**To do**. Determine how many lines in the records below contain "reflexivity", then state that number alone.

**Data for processing**.
+ + + + + + +

(* ===== verification/Health.v ===== *)
(** * Health checks of the target group: when a task receives traffic

    [listener.addTargets('ECS', { healthCheck: { path: '/', interval:
    Duration.seconds(30) } })] (lines 85-92) configures the checks that
    the load balancer sends to every registered task.  The remaining
    settings are the Elastic Load Balancing defaults for an HTTP target
    group: the traffic port, a healthy threshold of 5 consecutive passes,
    an unhealthy threshold of 2 consecutive failures, and a timeout of 5
    seconds.  Each target is a small state machine ([health_step]); the
    states a target can be in are those [reachable] from its registration.
    A check passes when the load balancer reaches the task
    ([Traffic.target_reachable]) and the application answers.

    The theorems are liveness properties, bounded: from every reachable
    state, enough consecutive passes make the target healthy and enough
    consecutive failures make it unhealthy; in the deployed stack a task
    whose application answers becomes healthy within 150 s, and one that
    stops answering is taken out within 60 s. *)

From stdpp Require Import base gmap strings list fin_maps.
From Stdlib Require Import ZArith.
From S2P Require Import Prelude Constructs Cidr Resources Network SecurityGroups Elb Ecs Stack Traffic.

Inductive TargetHealth := HInitial | HHealthy | HUnhealthy.

#[export] Instance TargetHealth_eq_dec : EqDecision TargetHealth.
Proof. solve_decision. Defined.

(** The health of a target and its counts of consecutive passes and
    failures since the last change. *)
Record TargetState := { ts_health : TargetHealth; ts_passes : nat; ts_failures : nat }.

Definition target_registered : TargetState :=
  {| ts_health := HInitial; ts_passes := 0; ts_failures := 0 |}.

Record HealthParams := {
  hp_path : string;
  hp_port : Z;
  hp_interval : Z;        (** seconds between checks *)
  hp_timeout : Z;
  hp_healthy : nat;       (** [HealthyThresholdCount] *)
  hp_unhealthy : nat      (** [UnhealthyThresholdCount] *)
}.

(** The check a target group's [healthCheck] prop configures for targets
    registered on [port], with the service's defaults for what it leaves
    out. *)
Definition health_params (hc : option HealthCheck) (port : Z) : HealthParams :=
  {| hp_path := default "/" (hc ≫= hc_path); hp_port := port;
     hp_interval := default 30%Z (hc ≫= hc_interval); hp_timeout := 5%Z;
     hp_healthy := 5; hp_unhealthy := 2 |}.

(** One check, passed or failed. *)
Definition health_step (hp : HealthParams) (ok : bool) (s : TargetState) : TargetState :=
  if ok then
    if bool_decide (hp_healthy hp ≤ S (ts_passes s))
    then {| ts_health := HHealthy; ts_passes := 0; ts_failures := 0 |}
    else {| ts_health := ts_health s; ts_passes := S (ts_passes s); ts_failures := 0 |}
  else
    if bool_decide (hp_unhealthy hp ≤ S (ts_failures s))
    then {| ts_health := HUnhealthy; ts_passes := 0; ts_failures := 0 |}
    else {| ts_health := ts_health s; ts_passes := 0; ts_failures := S (ts_failures s) |}.

(** A sequence of checks, in order. *)
Definition health_run (hp : HealthParams) (oks : list bool) (s : TargetState) : TargetState :=
  foldl (λ s ok, health_step hp ok s) s oks.

(** The states a target reaches from its registration. *)
Inductive reachable (hp : HealthParams) : TargetState → Prop :=
| reach_registered : reachable hp target_registered
| reach_step s ok : reachable hp s → reachable hp (health_step hp ok s).

(** The outcome of a check of the task of [s] registered by [r], sent by
    the load balancer [lb] from [alb_ip], when the application [answers]. *)
Definition check_passes (t : St) (lb : path) (alb_ip : Z) (s : Service)
    (r : LoadBalancerRegistration) (answers : bool) : bool :=
  match t !! lb with
  | Some (NLoadBalancer a) => target_reachable t a alb_ip s r && answers
  | _ => false
  end.

(** The check of the target group [tg], for the port of its first
    registration. *)
Definition target_group_params (t : St) (tg : path) : option HealthParams :=
  match t !! tg, registrations t tg with
  | Some (NTargetGroup g), (_, _, r) :: _ => Some (health_params (tg_healthCheck g) (lb_containerPort r))
  | _, _ => None
  end.

(** ** The state machine *)

Section Machine.
Context (hp : HealthParams).
Hypotheses (Hh : 0 < hp_healthy hp) (Hu : 0 < hp_unhealthy hp).

(** The counters stay below the thresholds. *)
Lemma reachable_counters s : reachable hp s → ts_passes s < hp_healthy hp ∧ ts_failures s < hp_unhealthy hp.
Proof.
  induction 1 as [|s ok _ IH]; [simpl; lia|].
  unfold health_step. destruct ok; repeat case_bool_decide; simpl; lia.
Qed.

Lemma health_run_app oks1 oks2 s :
  health_run hp (oks1 ++ oks2) s = health_run hp oks2 (health_run hp oks1 s).
Proof. apply foldl_app. Qed.

Lemma reachable_run oks s : reachable hp s → reachable hp (health_run hp oks s).
Proof. revert s. induction oks; intros s Hs; simpl; [done|]. by apply IHoks, reach_step. Qed.

Lemma health_run_replicate_S ok k s :
  health_run hp (replicate (S k) ok) s = health_run hp (replicate k ok) (health_step hp ok s).
Proof. done. Qed.

Lemma healthy_stays k s : ts_health s = HHealthy → ts_health (health_run hp (replicate k true) s) = HHealthy.
Proof.
  revert s. induction k as [|k IH]; intros s Hs; simpl; [done|].
  apply IH. unfold health_step. by case_bool_decide.
Qed.

Lemma unhealthy_stays k s : ts_health s = HUnhealthy → ts_health (health_run hp (replicate k false) s) = HUnhealthy.
Proof.
  revert s. induction k as [|k IH]; intros s Hs; simpl; [done|].
  apply IH. unfold health_step. by case_bool_decide.
Qed.

Lemma passes_make_healthy k s :
  ts_passes s < hp_healthy hp → hp_healthy hp ≤ ts_passes s + k →
  ts_health (health_run hp (replicate k true) s) = HHealthy.
Proof.
  revert s. induction k as [|k IH]; intros s Hp Hk; [simpl in *; lia|].
  rewrite health_run_replicate_S. unfold health_step. case_bool_decide.
  - by apply healthy_stays.
  - apply IH; simpl; lia.
Qed.

Lemma failures_make_unhealthy k s :
  ts_failures s < hp_unhealthy hp → hp_unhealthy hp ≤ ts_failures s + k →
  ts_health (health_run hp (replicate k false) s) = HUnhealthy.
Proof.
  revert s. induction k as [|k IH]; intros s Hp Hk; [simpl in *; lia|].
  rewrite health_run_replicate_S. unfold health_step. case_bool_decide.
  - by apply unhealthy_stays.
  - apply IH; simpl; lia.
Qed.

(** The passes counted are the last checks of the history. *)
Lemma run_passes_suffix oks :
  ∃ pre, oks = pre ++ replicate (ts_passes (health_run hp oks target_registered)) true.
Proof.
  induction oks as [|ok oks IH] using rev_ind; [by exists []|].
  rewrite health_run_app. destruct IH as [pre Hpre]. cbn [health_run foldl]. unfold health_step.
  destruct ok; [case_bool_decide|case_bool_decide]; cbn [ts_passes].
  all: try (exists (oks ++ [true]); simpl; by rewrite app_nil_r).
  all: try (exists (oks ++ [false]); simpl; by rewrite app_nil_r).
  exists pre. rewrite replicate_S_end, app_assoc, <-Hpre. done.
Qed.

(** Safety: a target registered is marked healthy only after
    [hp_healthy] consecutive passes. *)
Lemma healthy_after_passes oks :
  ts_health (health_run hp oks target_registered) = HHealthy →
  ∃ pre post, oks = pre ++ replicate (hp_healthy hp) true ++ post.
Proof.
  induction oks as [|ok oks IH] using rev_ind; [done|].
  rewrite health_run_app. cbn [health_run foldl]. unfold health_step.
  destruct (run_passes_suffix oks) as [pre Hpre].
  destruct ok; case_bool_decide; cbn [ts_health]; intros Hh';
    try (destruct (IH Hh') as (p & q & ->); eexists p, (q ++ [_]); by rewrite <-!app_assoc);
    try discriminate Hh'.
  exists (pre ++ replicate (S (ts_passes (health_run hp oks target_registered)) - hp_healthy hp) true), [].
  rewrite app_nil_r, <-app_assoc, <-replicate_add, Hpre at 1.
  rewrite <-app_assoc. f_equal. rewrite <-replicate_S_end. f_equal. lia.
Qed.
End Machine.

(** ** The deployed target group *)

Definition tg_path : path := alb_path ++ ["Listener"; "ECSGroup"].

(** The check that lines 88-91 configure, for the service registered on 8080. *)
Definition deployed_params : HealthParams := health_params (Some health_check) 8080.

(** The service and its registration with the target group. *)
Definition deployed_service : Service :=
  Eval vm_compute in
  match registrations final_state tg_path with
  | (_, s, _) :: _ => s
  | [] => {| sv_cluster := []; sv_taskDefinition := []; sv_desiredCount := None;
             sv_subnets := []; sv_securityGroups := []; sv_loadBalancers := [] |}
  end.

Definition deployed_registration : LoadBalancerRegistration :=
  Eval vm_compute in
  match registrations final_state tg_path with
  | (_, _, r) :: _ => r
  | [] => {| lb_targetGroup := []; lb_containerName := ""; lb_containerPort := 0 |}
  end.

Lemma deployed_registrations :
  registrations final_state tg_path = [(service_path, deployed_service, deployed_registration)].
Proof. vm_compute. reflexivity. Qed.

(** Every check of the registered task reaches it, from any address of the
    load balancer: its outcome is the application's answer. *)
Lemma deployed_checks_reach alb_ip sp s r answers :
  (sp, s, r) ∈ registrations final_state tg_path →
  check_passes final_state alb_path alb_ip s r answers = answers.
Proof.
  rewrite deployed_registrations, list_elem_of_singleton. intros; simplify_eq.
  destruct answers; vm_compute; reflexivity.
Qed.

Lemma deployed_checks_reach_all alb_ip sp s r (answers : list bool) :
  (sp, s, r) ∈ registrations final_state tg_path →
  check_passes final_state alb_path alb_ip s r <$> answers = answers.
Proof.
  intros Hr. rewrite <-(list_fmap_id answers) at 2. apply list_fmap_ext.
  intros _ b _. by apply (deployed_checks_reach _ sp).
Qed.

(** ** Liveness *)

(** Liveness of the health checks: from every state a target can
    reach, [hp_healthy] consecutive passing checks make it healthy and
    [hp_unhealthy] consecutive failing checks make it unhealthy, whatever
    came before; more passes keep it healthy, more failures unhealthy. *)
Theorem health_checks_live hp s k :
  0 < hp_healthy hp → 0 < hp_unhealthy hp → reachable hp s →
  (hp_healthy hp ≤ k → ts_health (health_run hp (replicate k true) s) = HHealthy) ∧
  (hp_unhealthy hp ≤ k → ts_health (health_run hp (replicate k false) s) = HUnhealthy).
Proof.
  intros Hh Hu Hs. destruct (reachable_counters hp Hh Hu s Hs).
  split; intros; [apply passes_make_healthy|apply failures_make_unhealthy]; lia.
Qed.

(** (C5) In the deployed stack the target group checks path "/" on port
    8080 every 30 s (lines 88-91), and every check of the service's task
    reaches it: line 56 admits the ALB's group on 8080, lines 66-69 map the
    port.  So, whatever state its target is in, a task whose application
    answers five checks in a row is healthy after them, within 150 s, and
    one that fails two in a row is unhealthy after them, within 60 s. *)
Theorem deployed_targets_live alb_ip sp s r st :
  (sp, s, r) ∈ registrations final_state tg_path → reachable deployed_params st →
  target_group_params final_state tg_path = Some deployed_params ∧
  hp_path deployed_params = "/" ∧ hp_port deployed_params = 8080%Z ∧
  (hp_interval deployed_params * Z.of_nat (hp_healthy deployed_params) = 150)%Z ∧
  (hp_interval deployed_params * Z.of_nat (hp_unhealthy deployed_params) = 60)%Z ∧
  ts_health (health_run deployed_params
    (check_passes final_state alb_path alb_ip s r <$> replicate 5 true) st) = HHealthy ∧
  ts_health (health_run deployed_params
    (check_passes final_state alb_path alb_ip s r <$> replicate 2 false) st) = HUnhealthy.
Proof.
  intros Hr Hs. rewrite !(deployed_checks_reach_all alb_ip sp s r) by done.
  destruct (health_checks_live deployed_params st 5 ltac:(vm_compute; lia) ltac:(vm_compute; lia) Hs)
    as [Hh _].
  destruct (health_checks_live deployed_params st 2 ltac:(vm_compute; lia) ltac:(vm_compute; lia) Hs)
    as [_ Hu].
  split_and!; [vm_compute; reflexivity..|apply Hh|apply Hu]; vm_compute; lia.
Qed.

Lemma deployed_targets_live_witness :
  ts_health (health_run deployed_params
    (check_passes final_state alb_path 167772170 deployed_service deployed_registration
       <$> replicate 5 true) target_registered) = HHealthy.
Proof.
  destruct (deployed_targets_live 167772170 service_path deployed_service deployed_registration
              target_registered) as (_ & _ & _ & _ & _ & H & _).
  - rewrite deployed_registrations. by apply list_elem_of_singleton.
  - constructor.
  - exact H.
Defined.

(* ===== verification/Layout.v ===== *)
(** * The network layout of the deployed stack

    What lines 12-27 ([maxAzs: 2], [natGateways: 1], a public and a
    private-with-NAT /24 configuration), line 62 (the service in the
    [PRIVATE_WITH_NAT] subnets) and line 74 (an internet-facing ALB) give
    on the tree that src/bin/type-task.ts builds: the subnet blocks, their
    zones and routes, and where the service and the load balancer run. *)

From stdpp Require Import base gmap strings list fin_maps.
From Stdlib Require Import ZArith.
From S2P Require Import Prelude Constructs Cidr Resources Network SecurityGroups Elb Ecs Stack Traffic.

Local Open Scope Z_scope.

Definition vpc_path : path := ["TypeTaskStack"; "VPC"].

Definition subnet_at (t : St) (p : path) : list (path * Subnet) :=
  match t !! p with Some (NSubnet s) => [(p, s)] | _ => [] end.

(** The subnets of the VPC at [v], public ones first, as the VPC lists them. *)
Definition vpc_subnets (t : St) (v : path) : list (path * Subnet) :=
  match t !! v with
  | Some (NVpc x) => flat_map (subnet_at t) (vpc_public x ++ vpc_private x ++ vpc_isolated x)
  | _ => []
  end.

(** One line per subnet: its type, zone and printed block. *)
Definition subnet_table (t : St) (v : path) : list (SubnetType * string * string) :=
  map (λ ps, (sn_type ps.2, sn_az ps.2, cidr_string (sn_cidr ps.2))) (vpc_subnets t v).

Fixpoint pairwise_disjoint (l : list cidr) : bool :=
  match l with
  | [] => true
  | b :: l' => forallb (disjoint_cidr b) l' && pairwise_disjoint l'
  end.

Definition vpc_range (t : St) (v : path) : option cidr :=
  match t !! v with Some (NVpc x) => Some (vpc_cidr x) | _ => None end.

Definition az0 : string := "Fn::Select[0, Fn::GetAZs]".
Definition az1 : string := "Fn::Select[1, Fn::GetAZs]".

(** (C16) The VPC of the stack spans 10.0.0.0/16 over two zones and has four
    /24 subnets: a public one per zone (10.0.0.0/24, 10.0.1.0/24), then a
    private one per zone (10.0.2.0/24, 10.0.3.0/24).  The four blocks lie
    inside the VPC range and are pairwise disjoint. *)
Theorem vpc_subnet_layout :
  option_map cidr_string (vpc_range final_state vpc_path) = Some "10.0.0.0/16" ∧
  subnet_table final_state vpc_path =
    [(PUBLIC, az0, "10.0.0.0/24"); (PUBLIC, az1, "10.0.1.0/24");
     (PRIVATE_WITH_NAT, az0, "10.0.2.0/24"); (PRIVATE_WITH_NAT, az1, "10.0.3.0/24")] ∧
  (∀ net, vpc_range final_state vpc_path = Some net →
     forallb (λ ps, contains_cidr net (sn_cidr ps.2)) (vpc_subnets final_state vpc_path) = true) ∧
  pairwise_disjoint (map (λ ps, sn_cidr ps.2) (vpc_subnets final_state vpc_path)) = true.
Proof.
  split; [vm_compute; reflexivity|]. split; [vm_compute; reflexivity|].
  split; [|vm_compute; reflexivity].
  intros net Hnet. assert (Hq : Some net = vpc_range final_state vpc_path) by done.
  vm_compute in Hq. injection Hq as ->. vm_compute. reflexivity.
Qed.

(** The zone of the subnet that hosts the NAT gateway a subnet routes to. *)
Definition nat_zone (t : St) (s : Subnet) : option string :=
  match sn_default_route s with
  | Some (ViaNatGateway p) => match t !! p with Some (NSubnet h) => Some (sn_az h) | _ => None end
  | _ => None
  end.

(** (C17) Public subnets route to the internet gateway.  Private subnets
    route through the single NAT gateway ([natGateways: 1]), which sits in
    the public subnet of the first zone.  So the private subnet of the
    second zone sends its outbound traffic across zones: its tasks lose
    egress when the first zone fails. *)
Theorem single_nat_cross_zone :
  map (λ ps, (sn_type ps.2, sn_az ps.2, sn_default_route ps.2, nat_zone final_state ps.2))
      (vpc_subnets final_state vpc_path) =
    [(PUBLIC, az0, Some ViaInternetGateway, None);
     (PUBLIC, az1, Some ViaInternetGateway, None);
     (PRIVATE_WITH_NAT, az0, Some (ViaNatGateway (vpc_path ++ ["public-subnet1Subnet1"])), Some az0);
     (PRIVATE_WITH_NAT, az1, Some (ViaNatGateway (vpc_path ++ ["public-subnet1Subnet1"])), Some az0)].
Proof. vm_compute. reflexivity. Qed.

Definition service_subnets (t : St) (p : path) : list path :=
  match t !! p with Some (NService s) => sv_subnets s | _ => [] end.

Definition alb_subnets_of (t : St) (p : path) : list path :=
  match t !! p with Some (NLoadBalancer a) => alb_subnets a | _ => [] end.

Definition subnet_kind (t : St) (p : path) : option (SubnetType * string) :=
  match t !! p with Some (NSubnet s) => Some (sn_type s, sn_az s) | _ => None end.

(** (C19) The service runs in the two private subnets, one per zone, and
    the internet-facing ALB in the two public ones. *)
Theorem service_and_alb_placement :
  map (subnet_kind final_state) (service_subnets final_state service_path) =
    [Some (PRIVATE_WITH_NAT, az0); Some (PRIVATE_WITH_NAT, az1)] ∧
  map (subnet_kind final_state) (alb_subnets_of final_state alb_path) =
    [Some (PUBLIC, az0); Some (PUBLIC, az1)].
Proof. split; vm_compute; reflexivity. Qed.

(** ** The number of NAT gateways *)

(** Line 14 with [natGateways: n]. *)
Definition vpc_props_nat (n : nat) : VpcProps :=
  {| vp_maxAzs := vp_maxAzs vpc_props; vp_natGateways := Some n;
     vp_subnetConfiguration := vp_subnetConfiguration vpc_props |}.

(** Lines 12-27 with [natGateways: n], in the stack. *)
Definition network_with_nat (n : nat) : result (path * St) :=
  vpc_new ["TypeTaskStack"] "VPC" (vpc_props_nat n) {[ [] := NApp; ["TypeTaskStack"] := NStack ]}.

(** Every private subnet routes through a NAT gateway of its own zone. *)
Definition egress_in_zone (t : St) (v : path) : bool :=
  forallb (λ ps, bool_decide (nat_zone t ps.2 = Some (sn_az ps.2)))
    (filter (λ ps, is_private_type (sn_type ps.2)) (vpc_subnets t v)).

Definition network_egress_in_zone (r : result (path * St)) : option bool :=
  match r with Ok (v, t) => Some (egress_in_zone t v) | Err _ => None end.

(** With two zones, a request for more gateways than zones gets one per zone. *)
Lemma determine_nat_gateway_count_cap (n : nat) cfg :
  (2 ≤ n)%nat → determine_nat_gateway_count (Some n) cfg 2%nat = determine_nat_gateway_count (Some 2%nat) cfg 2%nat.
Proof. intros Hn. unfold determine_nat_gateway_count. by rewrite Nat.min_r, Nat.min_id by lia. Qed.

Lemma network_with_nat_cap (n : nat) : (2 ≤ n)%nat → network_with_nat n = network_with_nat 2%nat.
Proof.
  intros Hn. unfold network_with_nat, vpc_new. simpl.
  by rewrite (determine_nat_gateway_count_cap n) by done.
Qed.

(** (C18) What line 14 decides, for every value of [natGateways]: with 0
    the VPC throws, since the private subnets need a NAT gateway; with 1
    (the source's value) some private subnet sends its egress to a gateway
    of another zone; with 2 or more, every private subnet routes through
    a gateway of its own zone. *)
Theorem nat_gateways_egress :
  network_with_nat 0 =
    Err "If you do not want NAT gateways (natGateways=0), make sure you don't configure any PRIVATE(_WITH_NAT) subnets in 'subnetConfiguration' (make them PUBLIC or ISOLATED instead)" ∧
  network_egress_in_zone (network_with_nat 1) = Some false ∧
  ∀ n : nat, (2 ≤ n)%nat → network_egress_in_zone (network_with_nat n) = Some true.
Proof.
  split; [vm_compute; reflexivity|]. split; [vm_compute; reflexivity|].
  intros n Hn. rewrite network_with_nat_cap by done. vm_compute. reflexivity.
Qed.

Lemma nat_gateways_egress_witness : network_egress_in_zone (network_with_nat 3) = Some true.
Proof. apply (proj2 (proj2 nat_gateways_egress)). lia. Defined.


Lemma vpc_new_subnets_disjoint_witness :
  match network_with_nat 1 with
  | Ok (v, t') =>
      match t' !! v with
      | Some (NVpc x) =>
          ∃ bs, map (subnet_block t') (vpc_public x ++ vpc_private x ++ vpc_isolated x)
                = map Some bs ∧
            NoDup bs ∧ (∀ a b, a ∈ bs → b ∈ bs → a ≠ b → disjoint_cidr a b = true) ∧
            Forall (λ b, contains_cidr (vpc_cidr x) b = true) bs
      | _ => False
      end
  | Err _ => False
  end.
Proof.
  assert (Hk : match network_with_nat 1 with
               | Ok (v, t') => match t' !! v with Some (NVpc _) => true | _ => false end
               | Err _ => false
               end = true) by (vm_compute; reflexivity).
  destruct (network_with_nat 1) as [[v t']|e] eqn:E; [|discriminate Hk].
  destruct (t' !! v) as [[| |x| | | | | | | | | | | | | | |]|] eqn:Hx; try discriminate Hk.
  unfold network_with_nat in E. exact (vpc_new_subnets_disjoint _ _ _ _ v t' x E Hx).
Defined.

+ + + + + + +

**Problem solution**. 11